───── TASK INPUTS

(* ===== verification/QueryUnionSpec.v ===== *)
(** The transforms of unions that move columns: merging sources, merging projections, and
    moving a projection above a union. The places that the loops record lead back to the
    columns. *)
From Stdlib Require Import List.
From S2P Require Import Prelude FlexType FlexOps QueryPlan QueryPlanSpec QueryGraph.
From S2P Require Import QueryGraphSpec QueryGraphInv QueryRewrite QueryView QueryRewriteSpec.
Import FlexType FlexOps QueryPlan QueryPlanSpec QueryGraph QueryGraphSpec QueryGraphInv QueryRewrite.
Import QueryView QueryRewriteSpec.
Local Open Scope Z_scope.
Local Open Scope sframe_scope.

Module QueryUnionSpec.

(** ** Places *)

Lemma all_consecutive_seq l : all_consecutive l = true → ∃ a, l = seq a (length l).
Proof.
  induction l as [|x l IH]; [by exists 0%nat|]. destruct l as [|y l]; [by exists x|].
  cbn [all_consecutive]. rewrite andb_true_iff, Nat.eqb_eq. intros [<- H].
  destruct (IH H) as [a Ha]. injection Ha as <- Hl. exists x. cbn. by rewrite Hl at 1.
Qed.

(** Consecutive places that fill a row of their number are all of it in order. *)
Lemma all_consecutive_lookup {A} (l : list nat) (r0 r : list A) :
  all_consecutive l = true → mapM (λ i, r0 !! i) l = Some r → length l = length r0 → r = r0.
Proof.
  intros [a Ha]%all_consecutive_seq Hm Hlen. assert (l = [] ∨ a = 0%nat) as [-> | ->].
  { destruct (decide (l = [])) as [|Hne]; [by left|right].
    assert ((length l - 1 < length l)%nat) as Hlt by (destruct l; [done|cbn; lia]).
    apply mapM_Some in Hm. assert (l !! (length l - 1)%nat = Some (a + (length l - 1))%nat) as Hk.
    { pose proof (lookup_seq_lt a (length l) (length l - 1) Hlt) as Hs. by rewrite <- Ha in Hs. }
    destruct (Forall2_lookup_l _ _ _ _ _ Hm Hk) as (x & _ & Hx). apply lookup_lt_Some in Hx. lia. }
  - destruct r0; [|done]. by injection Hm as <-.
  - rewrite Ha, Hlen, mapM_lookup_seq in Hm. by simplify_eq.
Qed.

Lemma assign_places_lookup places : ∀ m indices i k,
  assign_places places m indices !! i = Some (Some k) →
  indices !! i = Some (Some k) ∨ (m ≤ k)%nat ∧ places !! (k - m)%nat = Some i.
Proof.
  induction places as [|o places IH]; intros m indices i k; cbn; [by left|].
  intros [H|[Hk H]]%IH.
  - destruct (decide (o = i)) as [->|Ho].
    + destruct (decide (i < length indices)%nat) as [Hlt|Hge].
      * rewrite list_lookup_insert_eq in H by done. simplify_eq. right. split; [lia|].
        by rewrite Nat.sub_diag.
      * rewrite list_insert_ge in H by lia. by left.
    + rewrite list_lookup_insert_ne in H by done. by left.
  - right. split; [lia|]. by replace (k - m)%nat with (S (k - S m)) by lia.
Qed.

Lemma assign_places_length places : ∀ m indices,
  length (assign_places places m indices) = length indices.
Proof. induction places as [|o places IH]; intros m indices; cbn; [done|]. by rewrite IH, length_insert. Qed.

Lemma output_indices_ok places n l :
  output_indices places n = Some l →
  length l = n ∧ ∀ i k, l !! i = Some k → places !! k = Some i.
Proof.
  unfold output_indices. intros H. pose proof (length_mapM _ _ _ H) as Hlen.
  rewrite assign_places_length, length_replicate in Hlen. split; [done|].
  intros i k Hk. apply mapM_Some in H. destruct (Forall2_lookup_r _ _ _ _ _ H Hk) as (o & Ho & Hok).
  cbn in Hok. subst o. apply assign_places_lookup in Ho as [Ho|[_ Ho]].
  - apply lookup_replicate in Ho as [Ho _]. done.
  - by rewrite Nat.sub_0_r in Ho.
Qed.

(** Columns laid out at their places, and fetched from there. *)
Lemma fetch_places {A} (R c : list A) places l :
  mapM (λ i, R !! i) places = Some c → output_indices places (length R) = Some l →
  mapM (λ i, c !! i) l = Some R.
Proof.
  intros Hc (Hlen & Hl)%output_indices_ok. apply mapM_Some, Forall2_same_length_lookup_2; [done|].
  intros i k x Hk Hx. apply Hl in Hk. apply mapM_Some in Hc.
  destruct (Forall2_lookup_l _ _ _ _ _ Hc Hk) as (y & Hy & Hi). congruence.
Qed.

Lemma places_after {A} (before r after : list A) n :
  n = length r → mapM (λ i, (before ++ r ++ after) !! i) (seq (length before) n) = Some r.
Proof.
  intros ->. apply mapM_Some, Forall2_same_length_lookup_2; [by rewrite length_seq|].
  intros k i x Hi Hx. apply lookup_seq in Hi as [-> _].
  rewrite lookup_app_r by lia. replace (length before + k - length before)%nat with k by lia.
  by apply lookup_app_l_Some.
Qed.

(** ** [opt_union_project_merge] *)

(** An entry gives the columns of the row [R] at its places. *)
Definition info_ok {A} (val : nat → option (list A)) (R : list A) (ii : input_info) : Prop :=
  ∃ r0 c, val (in_node ii) = Some r0 ∧ mapM (λ i, r0 !! i) (in_indices ii) = Some c ∧
    mapM (λ i, R !! i) (in_places ii) = Some c ∧ c ≠ [].

Lemma merge_input_ok {A} (val : nat → option (list A)) R x indices places r0 c input_v :
  Forall (info_ok val R) input_v → val x = Some r0 → mapM (λ i, r0 !! i) indices = Some c →
  mapM (λ i, R !! i) places = Some c → c ≠ [] →
  Forall (info_ok val R) (merge_input x indices places input_v).
Proof.
  intros Hv Hx Hi Hp Hne. induction Hv as [|ii input_v Hii Hv IH]; cbn.
  { repeat constructor. by exists r0, c. }
  destruct (Nat.eqb_spec (in_node ii) x) as [<-|_]; constructor; try done.
  destruct Hii as (r1 & c1 & Hr1 & Hi1 & Hp1 & Hne1). simplify_eq. eexists _, (c1 ++ c). cbn.
  split_and!; [done|apply mapM_app_Some; eauto..|]. by destruct c1.
Qed.

Lemma join_cons {A} (l : list A) (k : list (list A)) : mjoin (l :: k) = l ++ mjoin k.
Proof. done. Qed.

Lemma merge_input_places x indices places input_v :
  length (mjoin (map in_places (merge_input x indices places input_v))) =
  (length (mjoin (map in_places input_v)) + length places)%nat.
Proof.
  induction input_v as [|ii l IH]; cbn [merge_input]; [cbn; rewrite app_nil_r; lia|].
  destruct (in_node ii =? x)%nat; cbn [map in_places]; rewrite !join_cons, !length_app; lia.
Qed.

Lemma merge_input_nodes x indices places input_v ii :
  ii ∈ merge_input x indices places input_v →
  in_node ii = x ∨ ∃ ii', ii' ∈ input_v ∧ in_node ii' = in_node ii.
Proof.
  induction input_v as [|ii0 l IH]; cbn; [set_solver|].
  destruct (Nat.eqb_spec (in_node ii0) x) as [Heq|Hne]; intros [->|Hin]%elem_of_cons.
  - by left.
  - right. exists ii. split; [by right|done].
  - right. exists ii0. split; [by left|done].
  - destruct (IH Hin) as [?|(ii' & ? & ?)]; [by left|right]. exists ii'. split; [by right|done].
Qed.

Section merge.
Context (e : engine) (n : nat) (ins0 : list nat).
Hypothesis Hn : node e n = Some (op_union, ins0).

Lemma merge_projects_nodes ins : ∀ start input_v input_v',
  (∀ x, x ∈ ins → x ∈ ins0) → (∀ ii, ii ∈ input_v → reach e n (in_node ii)) →
  merge_projects e ins start input_v = Some input_v' → ∀ ii, ii ∈ input_v' → reach e n (in_node ii).
Proof.
  induction ins as [|x ins IH]; intros start input_v input_v' Hins Hv; cbn; [by intros [= <-]|].
  intros H. inv_option H. assert (reach e n x) as Hx.
  { eapply reach_once; [done..|]. apply Hins. by left. }
  assert (∀ y indices places, reach e n y →
    ∀ ii, ii ∈ merge_input y indices places input_v → reach e n (in_node ii)) as Hmerge.
  { intros y indices places Hy ii Hii. apply merge_input_nodes in Hii as [->|(ii' & Hii' & <-)]; auto. }
  assert (∀ y, y ∈ ins → y ∈ ins0) as Hins' by (intros y Hy; apply Hins; by right).
  destruct o; try (eapply IH; [done| |done]; by apply Hmerge). inv_option H.
  eapply IH; [done| |done]. apply Hmerge. eapply tc_transitive; [done|].
  eapply reach_once; [done..|]. by apply head_elem.
Qed.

──────────

# THE TASK
Starting at the line that contains "l ++ mjoin k." and stopping after the line that contains "length (mjoin (map in_places (merge_input", write out every line exactly as it appears above, and no other line.

# OUTPUT OF THE EXERCISE
Lemma join_cons {A} (l : list A) (k : list (list A)) : mjoin (l :: k) = l ++ mjoin k.
Proof. done. Qed.

Lemma merge_input_places x indices places input_v :
  length (mjoin (map in_places (merge_input x indices places input_v))) =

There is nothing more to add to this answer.